At the turn of the century Oklahoma City & Western Railroad made plans to bring their track through Mountain Park. They were building the Oklahoma portion of the rail line that would go from Oklahoma City to Quanah, Texas. A resident, Sol Bracken, was offered a deal for his property. The OC&WR offered to pay him $6,000 for the rights to a portion of his land in Mountain Park. They had envisioned constructing a depot in this spot. There were already 48 businesses operating in the town which would help make the depot profitable right away. Mr Bracken, unfortunately, saw an opportunity for himself to profit, and decided to hold out for more money for his strip of land. The Railroad didn't hesitate. They immediately changed their plans and and decided to bypass Mountain Park altogether. Instead, they moved the track line a few miles south of Mountain Park and then built their depot in the nearby community of Snyder.
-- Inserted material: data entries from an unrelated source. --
(* ===== verification/EpochProofs.v ===== *)
(** * EpochProofs: an accepted epoch is a chain of accepted blocks *)
From S2P Require Import Prelude Types Order MmConstraint Account Digest Snapshots Finalize Witness SettlementVerifier MatchVerifier OrdersVerifier L1Protocol DepositFrontier AccountKeys WebAuthn Signing ClientAction KeyTransition WitnessBytes WitnessDecode WitnessTyping BridgeSidecar SidecarMarkets StateCommitment StateBinding BlockChain Mmr QmdbProof ZkTransition StatementExact DepositCheckpoint TransitionExact EpochTransition.

Lemma headers_equal_true l r : headers_equal l r = true ↔ l = r.
Proof.
  unfold headers_equal. rewrite !andb_true_iff, !Z.eqb_eq, !bool_decide_eq_true. destruct l, r; cbn. split; [intros ((((((-> & ->) & ->) & ->) & ->) & ->) & ->); done|intros [= -> -> -> -> -> -> ->]; by split_and!].
Qed.

Section epoch.
Context (sha256 blake3 keccak256 : Bytes → Bytes) (p256 : Bytes → Bytes → Bytes → bool) `{B : BorshFormat}
  (iter : gmap Z DerivedAccountState → list (Z * DerivedAccountState)).

(** The second of two consecutive blocks continues the first. *)
Record continues (b b' : StateTransitionGuestInput) : Prop := {
  ct_genesis : bw_genesis_hash (gi_witness b') = bw_genesis_hash (gi_witness b);
  ct_header : bw_previous_header (gi_witness b') = Some (bw_header (gi_witness b));
  ct_height : pi_new_height (gi_public_inputs b') = hd_height (bw_header (gi_witness b)) + 1;
  ct_state : pi_previous_state_root (gi_public_inputs b') = hd_state_root (bw_header (gi_witness b));
}.

Definition verified (b : StateTransitionGuestInput) (h : Bytes) : Prop := verify_state_transition_input sha256 blake3 keccak256 p256 iter b = Ok h.

(** What the accumulator knows after the blocks [bs], whose statement hashes are [hs]. *)
Record accumulated (bs : list StateTransitionGuestInput) (hs : list Bytes) (a : EpochTransitionAccumulator) : Prop := {
  ac_count : ea_block_count a = Z.of_nat (length bs);
  ac_bound : Z.of_nat (length bs) ≤ MAX_EPOCH_BLOCKS;
  ac_verified : Forall2 verified bs hs;
  ac_chain : ∀ i b b', bs !! i = Some b → bs !! S i = Some b' → continues b b';
  ac_start : (ea_start_height a, ea_start_state_root a, ea_genesis_hash a) =
    match head bs with
    | Some b => (Some (pi_previous_height (gi_public_inputs b)), Some (pi_previous_state_root (gi_public_inputs b)), Some (bw_genesis_hash (gi_witness b)))
    | None => (None, None, None)
    end;
  ac_genesis : ∀ b, b ∈ bs → ea_genesis_hash a = Some (bw_genesis_hash (gi_witness b));
  ac_last : ea_previous_header a = bw_header ∘ gi_witness <$> last bs;
  ac_end : ∀ b, last bs = Some b → ea_end_height a = pi_new_height (gi_public_inputs b) ∧ ea_end_state_root a = pi_new_state_root (gi_public_inputs b) ∧
    ea_deposit_root a = pi_deposit_root (gi_public_inputs b) ∧ ea_deposit_count a = pi_deposit_count (gi_public_inputs b);
  ac_blocks : ea_blocks_commitment a = foldl (epoch_commitment_fold blake3 EPOCH_BLOCKS_FOLD_DOMAIN) (epoch_commitment_seed blake3 EPOCH_BLOCKS_DOMAIN) hs;
  ac_da : ea_epoch_da_commitment a = foldl (epoch_commitment_fold blake3 EPOCH_DA_FOLD_DOMAIN) (epoch_commitment_seed blake3 EPOCH_DA_DOMAIN)
    (pi_da_commitment ∘ gi_public_inputs <$> bs);
}.

Lemma accumulated_new : accumulated [] [] (EpochTransitionAccumulator_new blake3).
Proof. split; try done; intros; by set_solver. Qed.

Lemma check_continues_Ok a b g : check_continues a b g = Ok () →
  ∃ prev, ea_previous_header a = Some prev ∧ bw_genesis_hash (gi_witness b) = g ∧ pi_new_height (gi_public_inputs b) = hd_height prev + 1 ∧
    pi_previous_state_root (gi_public_inputs b) = hd_state_root prev ∧ bw_previous_header (gi_witness b) = Some prev.
Proof.
  unfold check_continues. cbn zeta. rewrite reject_then, neq_false. intros [Hg (prev & Hp & H)%obind_Ok]. exists prev.
  destruct (ea_previous_header a); [|done]. injection Hp as ->. apply ok_or_then in H as (n & [-> _]%chk_Some & H).
  rewrite reject_then, negb_false_iff, Z.eqb_eq, reject_then, neq_false in H. destruct H as (Hn & Hs & H).
  destruct (bw_previous_header (gi_witness b)) as [actual|]; [|done]. apply reject_last in H. rewrite negb_false_iff, headers_equal_true in H. subst. done.
Qed.

Lemma push_accumulates bs hs a b a' : accumulated bs hs a → push sha256 blake3 keccak256 p256 iter a b = Ok a' → ∃ h, accumulated (bs ++ [b]) (hs ++ [h]) a'.
Proof.
  intros Ha. unfold push. cbn zeta. rewrite reject_then. intros [Hc H]. rewrite Z.geb_leb, Z.leb_gt in Hc. apply obind_Ok in H as (h & Hh & H). apply map_err_Ok in Hh.
  apply obind_Ok in H as ([[sh sr] g] & Hg & H). apply obind_Ok in H as (n & [-> _]%arith_Ok & [= <-]). exists h. pose proof (ac_count _ _ _ Ha) as Hcount.
  assert ((sh, sr, g) = match head (bs ++ [b]) with
    | Some b => (Some (pi_previous_height (gi_public_inputs b)), Some (pi_previous_state_root (gi_public_inputs b)), Some (bw_genesis_hash (gi_witness b)))
    | None => (None, None, None) end ∧ (∀ x, x ∈ bs ++ [b] → g = Some (bw_genesis_hash (gi_witness x))) ∧ (∀ x, last bs = Some x → continues x b)) as (Hstart & Hgen & Hlast).
  { pose proof (ac_start _ _ _ Ha) as Hst. destruct bs as [|b0 bs]; cbn [head] in Hst.
    - injection Hst as Hs1 Hs2 Hs3. rewrite Hs3 in Hg. injection Hg as <- <- <-. split_and!; [done| |done]. intros x. cbn. rewrite list_elem_of_singleton. by intros ->.
    - injection Hst as Hs1 Hs2 Hs3. rewrite Hs3 in Hg. apply unit_then in Hg as [(prev & Hp & Hgh & Hn & Hs & Hpr)%check_continues_Ok [= <- <- <-]].
      split_and!; [by rewrite Hs1, Hs2|..].
      + intros x [Hx| ->%list_elem_of_singleton]%elem_of_app; [by rewrite <- Hs3; apply (ac_genesis _ _ _ Ha)|by rewrite Hgh].
      + intros x Hx. pose proof (ac_last _ _ _ Ha) as Hl. rewrite Hx, Hp in Hl. injection Hl as ->. split; [|done..].
        rewrite Hgh. assert (x ∈ b0 :: bs) as Hin by (by apply last_Some_elem_of). pose proof (ac_genesis _ _ _ Ha x Hin). congruence. }
  split; cbn [ea_block_count ea_start_height ea_start_state_root ea_genesis_hash ea_previous_header ea_end_height ea_end_state_root ea_deposit_root ea_deposit_count ea_blocks_commitment ea_epoch_da_commitment].
  - rewrite length_app. cbn [length]. lia.
  - rewrite length_app. cbn [length]. lia.
  - apply Forall2_app; [apply Ha|by constructor].
  - intros i x y Hx Hy. destruct (decide (S i = length bs)) as [E|E].
    + rewrite <- (Nat.add_0_r (length bs)) in E. rewrite E, lookup_app_r in Hy by lia. rewrite Nat.add_0_r, Nat.sub_diag in Hy. injection Hy as <-.
      rewrite lookup_app_l in Hx by lia. apply Hlast. rewrite last_lookup. by replace (pred (length bs)) with i by lia.
    + assert (S i < length bs)%nat as Hi. { apply lookup_lt_Some in Hy. rewrite length_app in Hy. cbn in Hy. lia. }
      rewrite lookup_app_l in Hx, Hy by lia. by apply (ac_chain _ _ _ Ha i).
  - done.
  - done.
  - by rewrite last_snoc.
  - intros x. rewrite last_snoc. by intros [= <-].
  - rewrite foldl_app. cbn. by rewrite (ac_blocks _ _ _ Ha).
  - rewrite fmap_app, foldl_app. cbn. by rewrite (ac_da _ _ _ Ha).
Qed.

Lemma push_complete bs hs a b h : accumulated bs hs a → verified b h → Z.of_nat (length bs) < MAX_EPOCH_BLOCKS → u64 (pi_new_height (gi_public_inputs b)) →
  (∀ x, last bs = Some x → continues x b) → ∃ a', push sha256 blake3 keccak256 p256 iter a b = Ok a'.
Proof.
  intros Ha Hv Hn Hu Hc. unfold MAX_EPOCH_BLOCKS in *. unfold push. cbn zeta. rewrite (ac_count _ _ _ Ha). replace (_ >=? _) with false by (symmetry; rewrite Z.geb_leb; apply Z.leb_gt; unfold MAX_EPOCH_BLOCKS; lia).
  cbn [reject_if]. rewrite Ok_then. unfold verified in Hv. rewrite Hv. cbn [map_err]. rewrite Ok_then, arith_in by int_lia.
  pose proof (ac_start _ _ _ Ha) as Hst. pose proof (ac_last _ _ _ Ha) as Hl. destruct (last bs) as [x|] eqn:El.
  - destruct bs as [|b0 bs]; [done|]. cbn [head] in Hst. injection Hst as _ _ Hg. pose proof Hg as Hg0.
    rewrite (ac_genesis _ _ _ Ha x) in Hg by (by apply last_Some_elem_of). injection Hg as Hg. rewrite Hg0. destruct (Hc x eq_refl) as [H1 H2 H3 H4].
    enough (check_continues a b (bw_genesis_hash (gi_witness b0)) = Ok ()) as -> by (rewrite Ok_then; by eexists).
    unfold check_continues. cbn zeta. unfold u64 in Hu. cbn [fmap option_fmap option_map compose] in Hl. rewrite Hl. cbn [expect]. rewrite reject_then, neq_false, Ok_then, ok_or_then. split; [congruence|].
    exists (pi_new_height (gi_public_inputs b)). rewrite <- H3. split; [apply chk_in; change (int_min U64) with 0; lia|].
    rewrite !reject_then, negb_false_iff, Z.eqb_eq, neq_false, H2, reject_last, negb_false_iff, headers_equal_true. done.
  - apply last_None in El as ->. cbn [head] in Hst. injection Hst as _ _ Hg. rewrite Hg, Ok_then. by eexists.
Qed.

(** What an epoch of blocks with statement hashes [hs] claims. *)
Definition epoch_statement (bs : list StateTransitionGuestInput) (hs : list Bytes) : option EpochTransitionPublicInputs :=
  first ← gi_public_inputs <$> head bs;
  final ← gi_public_inputs <$> last bs;
  Some (mkEpochTransitionPublicInputs (pi_previous_height first) (pi_new_height final) (pi_previous_state_root first) (pi_new_state_root final) (Z.of_nat (length bs))
    (foldl (epoch_commitment_fold blake3 EPOCH_BLOCKS_FOLD_DOMAIN) (epoch_commitment_seed blake3 EPOCH_BLOCKS_DOMAIN) hs)
    (foldl (epoch_commitment_fold blake3 EPOCH_DA_FOLD_DOMAIN) (epoch_commitment_seed blake3 EPOCH_DA_DOMAIN) (pi_da_commitment ∘ gi_public_inputs <$> bs))
    (pi_deposit_root final) (pi_deposit_count final)).

Lemma finish_accumulated bs hs a : accumulated bs hs a → finish a = ok_or (epoch_statement bs hs) Epoch.EmptyEpoch.
Proof.
  intros [Hn _ _ _ Hst _ _ He Hb Hd]. unfold finish, epoch_statement. destruct bs as [|b bs]; [by injection Hst as -> -> _|]. cbn [head] in Hst. injection Hst as -> -> _.
  destruct (last (b :: bs)) as [x|] eqn:El; [|by apply last_None in El]. destruct (He x eq_refl) as (-> & -> & -> & ->). rewrite Hn, Hb, Hd. done.
Qed.

Lemma pushes_accumulate bs a : ofold (push sha256 blake3 keccak256 p256 iter) (EpochTransitionAccumulator_new blake3) bs = Ok a → ∃ hs, accumulated bs hs a.
Proof.
  revert a. induction bs as [|b bs IH] using rev_ind; intros a; [intros [= <-]; exists []; apply accumulated_new|].
  rewrite ofold_app. intros (a' & (hs & Ha)%IH & H)%obind_Ok. cbn [ofold] in H. apply obind_Ok in H as (a'' & H & [= <-]).
  apply (push_accumulates _ _ _ _ _ Ha) in H as [h H]. by exists (hs ++ [h]).
Qed.

Definition chained (bs : list StateTransitionGuestInput) : Prop := ∀ i b b', bs !! i = Some b → bs !! S i = Some b' → continues b b'.
Lemma pushes_complete bs hs : Forall (λ b, u64 (pi_new_height (gi_public_inputs b))) bs → Forall2 verified bs hs → chained bs → Z.of_nat (length bs) ≤ MAX_EPOCH_BLOCKS →
  ∃ a, ofold (push sha256 blake3 keccak256 p256 iter) (EpochTransitionAccumulator_new blake3) bs = Ok a ∧ accumulated bs hs a.
Proof.
  revert hs. induction bs as [|b bs IH] using rev_ind; intros hs Hu Hv Hc Hn; [apply Forall2_nil_inv_l in Hv as ->; eexists; split; [done|apply accumulated_new]|].
  apply Forall2_app_inv_l in Hv as (hs1 & hs2 & Hv & Hb & ->). apply Forall2_cons_inv_l in Hb as (h & hs3 & Hb & Hb3 & ->). apply Forall2_nil_inv_l in Hb3 as ->.
  apply Forall_app in Hu as [Hu Hub]. apply Forall_cons in Hub as [Hub _]. rewrite length_app in Hn. cbn [length] in Hn.
  destruct (IH hs1 Hu Hv) as (a & Ha & Hacc); [|lia|].
  { intros i x y Hx Hy. apply (Hc i); by apply lookup_app_l_Some. }
  destruct (push_complete bs hs1 a b h Hacc Hb) as [a' Hp]; [lia|done| |].
  { intros x Hx. rewrite last_lookup in Hx. pose proof (lookup_lt_Some _ _ _ Hx). apply (Hc (pred (length bs))); [by apply lookup_app_l_Some|].
    replace (S (pred (length bs))) with (length bs) by lia. rewrite lookup_app_r by lia. by rewrite Nat.sub_diag. }
  exists a'. rewrite ofold_app, Ha, Ok_then. cbn [ofold]. rewrite Hp. split; [done|]. destruct (push_accumulates _ _ _ _ _ Hacc Hp) as [h' Hacc'].
  pose proof (ac_verified _ _ _ Hacc') as Hv'. apply Forall2_app_inv in Hv' as [_ Hb']; [|by eapply Forall2_length]. apply Forall2_cons in Hb' as [Hb' _]. unfold verified in Hb, Hb'.
  rewrite Hb in Hb'. injection Hb' as <-. done.
Qed.
End epoch.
It is clear Mr. Bracken's greed was not very popular in town: all but 7 of the businesses packed up, left town and moved their operations to Snyder instead. The first business to set up in the new town was a saloon. According to E. Taylor (rebelcherokee.labdiva.com) the people of Mountain Park became so upset at the mass migration they actually burned the bridge that was on the road to Snyder.
Although the town of Snyder flourished, its early fortune was not all positive. Businesses boomed and the population grew, but in 1905 the town was hit by a devastating tornado. Newspapers reported that 113 people were killed by the twister. Additionally, about a year later Snyder was razed again by the first of two massive fires that attacked the town. Businesses in town were rebuilt with fire-resistant brick after the 1909 fire.
Mr. D. Thomas homesteaded on land west of Mountain Park and Snyder. His interview in the University of Oklahoma's Western History Collections (#4479) tells of the handicaps and hardships he and his fellow homesteaders encountered at the turn of the century due to the scarcity of fuel. Because wood was so hard to find he confessed he would steal it from the Indians. "Practically every pioneer has been guilty of stealing wood at one time or another whether he is willing to admit it or not," he said. He went on to describe something he had posted in a newspaper years later: "I made certain remarks about certain rabbit eating, wood stealing pioneers and their early day escapades..." He continued, "I was surprised when the phone rang and an old lady informed me that she had just read the article and was offended at the remarks concerning her husband. She screamed, "What will our children think when they read that we used to steal wood? The trouble is that it's---it's so!" He went on to reflect, "How else could this country have been settled up?"